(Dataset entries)
(** The pattern [[...infer Rest, infer Last]]: the tuple without its last
    element, and that element; it fails on the empty tuple. *)
Fixpoint unsnoc (T : list A) : option (list A * A) :=
  match T with
  | [] => None
  | x :: T' =>
      match unsnoc T' with
      | None => Some ([], x)
      | Some (Rest, Last) => Some (x :: Rest, Last)
      end
  end.

(** [type TakeFirstNElements<T, N, Result = []> =
      Result["length"] extends N ? Result
      : T extends [infer First, ...infer Rest]
        ? TakeFirstNElements<Rest, N, [...Result, First]>
        : Result] *)
Fixpoint TakeFirstNElements (T : list A) (N : nat) (Result : list A)
  {struct T} : list A :=
  if length Result =? N then Result
  else match T with
       | First :: Rest => TakeFirstNElements Rest N (Result ++ [First])
       | [] => Result
       end.

(** [type RemoveFirstNElements<T, N, Removed = [], Result = []> =
      Removed["length"] extends N ? Result
      : T extends [infer First, ...infer Rest]
        ? RemoveFirstNElements<Rest, N, [...Removed, First], Rest>
        : Result] *)
Fixpoint RemoveFirstNElements (T : list A) (N : nat)
  (Removed Result : list A) {struct T} : list A :=
  if length Removed =? N then Result
  else match T with
       | First :: Rest =>
           RemoveFirstNElements Rest N (Removed ++ [First]) Rest
       | [] => Result
       end.

(** [type RemoveLastNElements<T, N, Removed = [], Result = []> =
      Removed["length"] extends N ? Result
      : T extends [...infer Rest, infer Last]
        ? RemoveFirstNElements<Rest, N, [...Removed, Last], Rest>
        : Result]

    The recursive position names [RemoveFirstNElements], as the source
    does. *)
Definition RemoveLastNElements (T : list A) (N : nat)
  (Removed Result : list A) : list A :=
  if length Removed =? N then Result
  else match unsnoc T with
       | Some (Rest, Last) =>
           RemoveFirstNElements Rest N (Removed ++ [Last]) Rest
       | None => Result
       end.
(** * A persistent copy-on-write trie: [Trie::Get], [Trie::Put], [Trie::Remove]

    Shallow embedding of [src/primer/trie.cpp].

    Nodes are immutable objects held through [std::shared_ptr<const TrieNode>].
    Two versions of a trie share nodes, and the sharing is part of what the
    program promises, so the embedding keeps an explicit object store: a
    pointer is either null or the address of a node, [std::make_shared]
    appends a node to the store, and no operation ever overwrites a stored
    node.  Reclamation by reference counting is not modelled: a node that is
    no longer referenced simply stays in the store.

    Dereferencing a null or invalid pointer, [std::map::at] on a missing key
    and [key[ind]] out of range are undefined behaviour or an uncaught
    exception in the program; all of them are the outcome [Fault] here. *)

From Stdlib Require Import Ascii String.
From stdpp Require Import gmap strings list fin_maps.

(** ** Outcomes and the store monad *)

Inductive outcome (A : Type) : Type :=
  | Ok (a : A)
  | Fault
  | OutOfFuel.
Arguments Ok {A} a.
Arguments Fault {A}.
Arguments OutOfFuel {A}.

Definition obind {A B : Type} (m : outcome A) (k : A → outcome B) : outcome B :=
  match m with
  | Ok a => k a
  | Fault => Fault
  | OutOfFuel => OutOfFuel
  end.

Notation "'do' x <- m ; k" := (obind m (λ x, k))
  (at level 10, x name, m at level 100, k at level 200).

(** The address of a stored node. *)
Abbreviation addr := nat.

(** [std::shared_ptr<const TrieNode>]: [None] is [nullptr]. *)
Abbreviation ptr := (option addr).

Section trie.
(** The template parameter [T] ranges over [TypeId]; [cpp_type T] is the type
    of the values of [T].  Run-time type identification compares type ids.
    Moving a value into a node ([std::move], [std::make_shared<T>]) is taken to
    be a total operation without effect on the trie. *)
Context {TypeId : Type} `{!EqDecision TypeId} (cpp_type : TypeId → Type).

(** Modelled from the spec: the declarations of [primer/trie.h], which is not
    part of the sources.  A node owns [children_], a map from a key unit to a
    child pointer, and [is_value_node_], which is true exactly for the nodes
    of class [TrieNodeWithValue<T>]; those also own the payload [value_]. *)
Inductive TrieNode : Type :=
  | PlainTrieNode (children : gmap ascii ptr)
  | TrieNodeWithValue (T : TypeId) (children : gmap ascii ptr) (value : cpp_type T).

Definition children_ (n : TrieNode) : gmap ascii ptr :=
  match n with
  | PlainTrieNode c => c
  | TrieNodeWithValue _ c _ => c
  end.

Definition is_value_node_ (n : TrieNode) : bool :=
  match n with
  | PlainTrieNode _ => false
  | TrieNodeWithValue _ _ _ => true
  end.

(** Modelled from the spec: [TrieNode::Contains(ch)], declared in
    [primer/trie.h]: whether [children_] has an entry for [ch]. *)
Definition Contains (n : TrieNode) (ch : ascii) : bool :=
  match children_ n !! ch with
  | Some _ => true
  | None => false
  end.

(** Modelled from the spec: [TrieNode::Clone()], declared in [primer/trie.h]:
    a new node of the same class with the same children and the same payload. *)
Definition Clone (n : TrieNode) : TrieNode :=
  match n with
  | PlainTrieNode c => PlainTrieNode c
  | TrieNodeWithValue T c v => TrieNodeWithValue T c v
  end.

(** [clone_node->children_ = ...] on a node that is not shared yet. *)
Definition set_children (n : TrieNode) (c : gmap ascii ptr) : TrieNode :=
  match n with
  | PlainTrieNode _ => PlainTrieNode c
  | TrieNodeWithValue T _ v => TrieNodeWithValue T c v
  end.

(** The type-erased payload of a node with its run-time type. *)
Definition payload (n : TrieNode) : option (sigT cpp_type) :=
  match n with
  | PlainTrieNode _ => None
  | TrieNodeWithValue T _ v => Some (existT T v)
  end.

(** [dynamic_cast<const TrieNodeWithValue<T> *>] on a node: the payload at
    type [T] when the node is of class [TrieNodeWithValue<T>]. *)
Definition dynamic_cast_node (T : TypeId) (n : TrieNode) : option (cpp_type T) :=
  match n with
  | PlainTrieNode _ => None
  | TrieNodeWithValue A _ v =>
      match decide (A = T) with
      | left e => Some (eq_rect A cpp_type v T e)
      | right _ => None
      end
  end.

(** The object store, and the state-and-fault monad of the operations that
    allocate. *)
Definition heap := list TrieNode.

Definition M (A : Type) : Type := heap → outcome (A * heap).

Definition ret {A : Type} (a : A) : M A := λ h, Ok (a, h).

Definition bind {A B : Type} (m : M A) (k : A → M B) : M B :=
  λ h, match m h with
       | Ok (a, h') => k a h'
       | Fault => Fault
       | OutOfFuel => OutOfFuel
       end.

Definition lift {A : Type} (o : outcome A) : M A :=
  λ h, match o with
       | Ok a => Ok (a, h)
       | Fault => Fault
       | OutOfFuel => OutOfFuel
       end.

(** [*p] and [p->...]. *)
Definition load (h : heap) (p : ptr) : outcome TrieNode :=
  match p with
  | None => Fault
  | Some a =>
      match h !! a with
      | Some n => Ok n
      | None => Fault
      end
  end.

Definition deref (p : ptr) : M TrieNode := λ h, lift (load h p) h.

(** [std::make_shared] (and the conversion of the [std::unique_ptr] that
    [Clone] returns): a new object at a fresh address. *)
Definition make_shared (n : TrieNode) : M ptr :=
  λ h, Ok (Some (length h), h ++ [n]).

(** [std::map::at]. *)
Definition map_at (m : gmap ascii ptr) (ch : ascii) : outcome ptr :=
  match m !! ch with
  | Some c => Ok c
  | None => Fault
  end.

(** [dynamic_cast] on a pointer: null stays null, otherwise the object is
    inspected. *)
Definition dynamic_cast (T : TypeId) (h : heap) (p : ptr)
  : outcome (option (TrieNode * cpp_type T)) :=
  match p with
  | None => Ok None
  | Some _ =>
      do n <- load h p;
      Ok (match dynamic_cast_node T n with
          | Some v => Some (n, v)
          | None => None
          end)
  end.

Record Trie : Type := mkTrie { root_ : ptr }.

(** ** [Trie::Get] *)

(** The loop [for (const auto &ch : key)]: [Ok None] is the early
    [return nullptr], [Ok (Some p)] the pointer reached at the end. *)
Fixpoint Get_loop (h : heap) (p : ptr) (key : list ascii) : outcome (option ptr) :=
  match key with
  | [] => Ok (Some p)
  | ch :: key' =>
      do n <- load h p;
      if negb (Contains n ch) then Ok None
      else do c <- map_at (children_ n) ch; Get_loop h c key'
  end.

* **About this task**: From the data above, output exactly the lines between the one containing "(** [clone_node->children_ = ...]" and the one containing "match m !! ch with", counting both of them.

* **Exercise result**:
(** [clone_node->children_ = ...] on a node that is not shared yet. *)
Definition set_children (n : TrieNode) (c : gmap ascii ptr) : TrieNode :=
  match n with
  | PlainTrieNode _ => PlainTrieNode c
  | TrieNodeWithValue T _ v => TrieNodeWithValue T c v
  end.

(** The type-erased payload of a node with its run-time type. *)
Definition payload (n : TrieNode) : option (sigT cpp_type) :=
  match n with
  | PlainTrieNode _ => None
  | TrieNodeWithValue T _ v => Some (existT T v)
  end.

(** [dynamic_cast<const TrieNodeWithValue<T> *>] on a node: the payload at
    type [T] when the node is of class [TrieNodeWithValue<T>]. *)
Definition dynamic_cast_node (T : TypeId) (n : TrieNode) : option (cpp_type T) :=
  match n with
  | PlainTrieNode _ => None
  | TrieNodeWithValue A _ v =>
      match decide (A = T) with
      | left e => Some (eq_rect A cpp_type v T e)
      | right _ => None
      end
  end.

(** The object store, and the state-and-fault monad of the operations that
    allocate. *)
Definition heap := list TrieNode.

Definition M (A : Type) : Type := heap → outcome (A * heap).

Definition ret {A : Type} (a : A) : M A := λ h, Ok (a, h).

Definition bind {A B : Type} (m : M A) (k : A → M B) : M B :=
  λ h, match m h with
       | Ok (a, h') => k a h'
       | Fault => Fault
       | OutOfFuel => OutOfFuel
       end.

Definition lift {A : Type} (o : outcome A) : M A :=
  λ h, match o with
       | Ok a => Ok (a, h)
       | Fault => Fault
       | OutOfFuel => OutOfFuel
       end.

(** [*p] and [p->...]. *)
Definition load (h : heap) (p : ptr) : outcome TrieNode :=
  match p with
  | None => Fault
  | Some a =>
      match h !! a with
      | Some n => Ok n
      | None => Fault
      end
  end.

Definition deref (p : ptr) : M TrieNode := λ h, lift (load h p) h.

(** [std::make_shared] (and the conversion of the [std::unique_ptr] that
    [Clone] returns): a new object at a fresh address. *)
Definition make_shared (n : TrieNode) : M ptr :=
  λ h, Ok (Some (length h), h ++ [n]).

(** [std::map::at]. *)
Definition map_at (m : gmap ascii ptr) (ch : ascii) : outcome ptr :=
  match m !! ch with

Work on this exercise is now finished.